Sorry, but I can’t resist a quote from A.A. Milne: :wink:

I’m quite happy with the speed I achieve doing things my way. I’m sure the world doesn’t need any more music from me were plugins able to speed up my output even further!

You’ll have a LOT more unfamiliar stuff than a few plugins to resist if you move to Dorico!

I have no problems with moving to Dorico. Sibelius 1.0 was so intuitive I picked it up in a day, and was fluent within a week Dorico promises to be even more easy to assimilate., and, from what I’ve seen, tidies up a lot of things Sibelius could never do such as different stave sizes on different pages with extra instruments on them (end of Britten’s War Requiem for example) which suddenly moves to 52 staves) or the end of my second symphony which actually needs 72 staves and has to be printed as a separate file.

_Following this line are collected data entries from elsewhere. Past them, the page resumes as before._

(* ===== verification/AgentProviderRuns.v ===== *)
(** * Runs of an agent provider

    [contracts/src/agent_provider/invocation.rs]: the closed snapshot of everything a run may use;
    [contracts/src/agent_provider/protocol.rs]: the identity, commands and receipts of a run. *)

From Stdlib Require Import ZArith NArith Lia String.
From S2P Require Import Prelude RustStd External Text Resources AgentProvider.

Definition HARNESS_INVOCATION_PROFILE_MAX_BYTES : N := 262144.
Definition MAX_BINDINGS : N := 128.
Definition MAX_SAFE_JSON_INTEGER : N := 9007199254740991.

(** [sort_json]: the members of every object in the order of their names. *)
Fixpoint sort_json (value : json) : json :=
  match value with
  | JArr values => JArr (map sort_json values)
  | JObj values => JObj (sort_by_key fst (map (fun kv => (kv.1, sort_json kv.2)) values))
  | value => value
  end.

Definition canonical_json `{External} (value : json) : result (list N) :=
  encoded ← match json_to_vec (sort_json value) with
            | Ok bytes => Ok bytes
            | Err e => errf "could not encode Harness invocation profile: {error}" [FStr (template e)]
            end;
  fail_if (HARNESS_INVOCATION_PROFILE_MAX_BYTES <? len encoded)%N
    "Harness invocation profile exceeds {HARNESS_INVOCATION_PROFILE_MAX_BYTES} bytes" ;;
  Ok encoded.

(** ** The parts of an invocation *)
Definition validate_count (label : string) (count : N) : result unit :=
  if (MAX_BINDINGS <? count)%N then errf "Harness {label} binding count exceeds {MAX_BINDINGS}" [FStr label]
  else Ok tt.

Definition validate_portable_name (label value : string) (max : N) : result unit :=
  if str_is_empty value
     || (max <? str_len value)%N
     || negb (all (fun b => is_ascii_alphanumeric b || ((b =? HYPHEN) || (b =? UNDERSCORE) || (b =? DOT))%N)
                (bytes_of value))
  then errf "{label} is invalid" [FStr label]
  else Ok tt.

Definition validate_environment_key (value : string) : result unit :=
  let head_byte (b : N) := (b =? UNDERSCORE)%N || is_ascii_uppercase b in
  fail_if (str_is_empty value
           || (255 <? str_len value)%N
           || negb match bytes_of value with
                   | [] => true
                   | b :: rest => head_byte b && all (fun b => head_byte b || is_ascii_digit b) rest
                   end)
    "Harness Secret environment target is invalid".

Definition validate_absolute_path (value : string) : result unit :=
  let bytes := bytes_of value in
  fail_if (negb (first_is SLASH bytes)
           || (4096 <? str_len value)%N
           || contains_any [NUL; CR; LF] value
           || str_contains "//" value
           || negb (all (fun segment => negb (is_empty segment) && (segment != [DOT]) && (segment != [DOT; DOT]))
                      (drop 1 (split_bytes SLASH bytes))))
    "Harness Secret file target is invalid".

Module HarnessAgentReleaseBindingV1.

Record t := Mk {
  organization_id : Uuid;
  asset_id : Uuid;
  asset_release_id : Uuid;
  build_run_id : Uuid;
  artifact_digest : string;
}.

#[global] Instance t_eq_dec : EqDecision t.
Proof. solve_decision. Defined.

Definition validate (self : t) : result unit :=
  for_each (fun lv => validate_uuid lv.1 lv.2)
    [("organization ID"%string, self.(organization_id)); ("Agent Asset ID"%string, self.(asset_id));
     ("Agent Asset release ID"%string, self.(asset_release_id)); ("Agent BuildRun ID"%string, self.(build_run_id))] ;;
  validate_digest "Harness Agent artifact digest" self.(artifact_digest).

Definition to_json `{External} (self : t) : json :=
  JObj [("organizationId", JStr (uuid_display self.(organization_id)));
        ("assetId", JStr (uuid_display self.(asset_id)));
        ("assetReleaseId", JStr (uuid_display self.(asset_release_id)));
        ("buildRunId", JStr (uuid_display self.(build_run_id)));
        ("artifactDigest", JStr self.(artifact_digest))]%string.

End HarnessAgentReleaseBindingV1.

Module HarnessProviderBindingV1.

Record t := Mk { kind : string; revision : string; profile_digest : string; capability_digest : string }.

#[global] Instance t_eq_dec : EqDecision t.
Proof. solve_decision. Defined.

Definition validate (self : t) : result unit :=
  validate_dotted_identifier "Harness provider kind" self.(kind) 64 ;;
  validate_line "Harness provider revision" self.(revision) 128 ;;
  validate_digest "Harness provider profile digest" self.(profile_digest) ;;
  validate_digest "Harness provider capability digest" self.(capability_digest).

Definition to_json (self : t) : json :=
  JObj [("kind", JStr self.(kind)); ("revision", JStr self.(revision));
        ("profileDigest", JStr self.(profile_digest)); ("capabilityDigest", JStr self.(capability_digest))]%string.

End HarnessProviderBindingV1.

Module HarnessWorkspaceBindingV1.

Record t := Mk {
  workload_id : Uuid;
  workload_revision_id : Uuid;
  runtime_unit_id : string;
  runtime_generation : N;
  runtime_spec_digest : string;
  working_directory : option string;
}.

Just because I don’t use many plugins, and avoid an excess of keyboard shortcuts when I can click on a menu item just as fast doesn’t mean I’m not pretty damned quick at using the program. I just input a 283 page 1 hour choral work with large orchestra in 10 days, working only mornings. Much of the time was spent trying to get the playback as realistic as possible, coping with things such as stopped harmonics, hairpins that don’t respond, glissandi, flutters etc. There aren’t enough plugins to cope with these issues. I’d use them if they existed. For me plugins are for situations that can’t be achieved any normal way.

Over the years Sibelius has become cluttered with huge amounts of stuff I don’t need such as ideas, coloured notes, arrange, explode, guitar notation, lute tablature, chord symbols, Video to name but a few.
Of course these need to be there because they are useful to a different type of user than me, but I’ve wished for a long time that there was a way of telling the program the functions I do want, and not loading all the stuff which for me is just litter, slows down the load time, and clutters the menus/ribbons with stuff I’ll never need to use. A simple checkbox list with load/don’t load options which remains in force at each startup until edited in preferences would do the trick nicely.

Asking for the moon - definitely!

So you’re actually asking for a simple basic program plus LOTS of plugins!

Yes - but ones that can’t be achieved any other way within the program.